BRIEF COMMUNICATIONS |
Osaka, Japan
From the First Department of Surgery,a Department of Intensive Care,b Osaka University Medical School, Osaka, Japan.
Received for publication Oct. 27, 1995; Accepted for publication Oct. 30, 1995. Address for reprints: Norihide Fukushima, MD, First Department of Surgery, Osaka University Medical School, 2-2 Yamada-Oka, Suita, Osaka 565, Japan.
Cytomegalovirus (CMV) has long been known to be fatal to immunocompromised patients. It has been widely recognized that patients undergoing cardiovascular operations, especially open heart operations, are susceptible to CMV infection.
1 The majority of these infections, however, are subclinical and only a small percent of these individuals have a more severe illness characterized by fever and liver injury.
2 Thus CMV infection after cardiac operations has not been considered a serious disease for a long time. However, recent reports have emphasized that CMV infection after heart operations may be far more sinister.

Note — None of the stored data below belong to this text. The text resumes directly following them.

Notation "'let?' x := m 'in' k" := (res_bind m (fun x => k))
  (at level 10, x pattern, m at level 200, k at level 200,
   format "'[v' 'let?'  x  :=  m  'in'  '/' k ']'") : rust_scope.

Definition is_ok {E A} (m : res E A) : bool :=
  match m with Ok _ => true | _ => false end.

Ltac destruct_ex :=
  repeat match goal with
  | H : exists _, _ |- _ => destruct H as [? H]
  | H : _ /\ _ |- _ => destruct H
  | H : _ \/ _ |- _ => destruct H
  end.

Section ResFacts.
Context {E A B : Type}.

Lemma res_bind_Ok (m : res E A) (k : A -> res E B) b :
  res_bind m k = Ok b <-> exists a, m = Ok a /\ k a = Ok b.
Proof. destruct m; simpl; split; intros; destruct_ex; simplify_eq; eauto. Qed.

Lemma res_bind_Panic (m : res E A) (k : A -> res E B) :
  res_bind m k = Panic <-> m = Panic \/ exists a, m = Ok a /\ k a = Panic.
Proof. destruct m; simpl; split; intros; destruct_ex; simplify_eq; eauto. Qed.

Lemma res_bind_OutOfFuel (m : res E A) (k : A -> res E B) :
  res_bind m k = OutOfFuel <-> m = OutOfFuel \/ exists a, m = Ok a /\ k a = OutOfFuel.
Proof. destruct m; simpl; split; intros; destruct_ex; simplify_eq; eauto. Qed.

Lemma res_bind_Err (m : res E A) (k : A -> res E B) e :
  res_bind m k = Err e <-> m = Err e \/ exists a, m = Ok a /\ k a = Err e.
Proof. destruct m; simpl; split; intros; destruct_ex; simplify_eq; eauto. Qed.

Lemma map_err_Ok E' (m : res E A) (f : E -> E') a : map_err m f = Ok a <-> m = Ok a.
Proof. destruct m; simpl; split; congruence. Qed.

Lemma reports_map_err E' (m : res E A) (f : E -> E') :
  m <> Panic -> m <> OutOfFuel -> map_err m f <> Panic /\ map_err m f <> OutOfFuel.
Proof. by destruct m. Qed.

Lemma res_unwrap_Ok E' (m : res E A) a : res_unwrap (E' := E') m = Ok a -> m = Ok a.
Proof. destruct m; simpl; congruence. Qed.

Lemma res_unwrap_Panic E' (m : res E A) :
  res_unwrap (E' := E') m = Panic -> m = Panic \/ exists e, m = Err e.
Proof. destruct m; simpl; intros; simplify_eq; eauto. Qed.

2,3 In this report, we describe two cases of multiple organ failure and CMV pneumonia after cardiovascular operation. We also discuss the methods of diagnosis and treatment for CMV infection.
CASE 1
A 47-year-old woman underwent open mitral commissurotomy and tricuspid annuloplasty. The CMV titer was 1:256 before the operation. She had aspiration pneumonia on the second postoperative day, which necessitated extracorporeal membrane oxygenation. She was treated successfully and weaned from extracorporeal membrane oxygenation on the sixth postoperative day, with an increase in arterial oxygen pressure (Pao2). Pao2 decreased again, however, and the chest x-ray film showed interstitial pneumonitis in both lungs on the tenth postoperative day. Polymerase chain reaction (PCR) test
4 for CMV in the bronchoalveolar lavage specimen and the blood yielded a CMV-positive result on the eleventh postoperative day. Hyper-CMV immune globulin (polyglobulin) in a dose of 500 mg/day and ganciclovir in a dose of 2.5 mg/kg per day were given intravenously for 3 and 14 days, respectively. Findings of interstitial pneumonitis in the chest x-ray film almost disappeared, and Pao2 increased from 180 to 540 mm Hg at an inspired oxygen fraction of 1.0. PCR and culture for CMV in the blood yielded CMV-negative results. She was weaned from a respirator on postoperative day 22, but she died of multiple organ failure combined with systemic Serratia infection on POD 101.
CASE 2
A 51-year-old woman underwent aortic valve replacement, open mitral commissurotomy, tricuspid annuloplasty, and left atrial plication. Delayed sternal closure was done. The CMV titer was 1:512 before the operation. She underwent intraaortic balloon pumping and continuous venovenous hemodialysis and had sepsis as a result of methicillin-resistant Staphylococcus aureus. The chest x-ray film showed interstitial pneumonitis in both lungs on postoperative day 22, and Pao2 was decreasing. PCR for CMV virus of the bronchoalveolar lavage specimen and the blood yielded CMV-positive results on postoperative day 22. Polyglobulin and ganciclovir were given in the same doses as in case 1. Findings of interstitial pneumonitis in both lungs became unremarkable and Pao2 increased. Although PCR yielded CMV-negative results on postoperative day 42, Pao2 decreased again and the woman died of multiple organ failure combined with systemic Serratia infection on the postoperative day 43.
Comments
CMV infection has not been considered to be severe in individuals not affected by immunocompromise, including patients having cardiothoracic operations.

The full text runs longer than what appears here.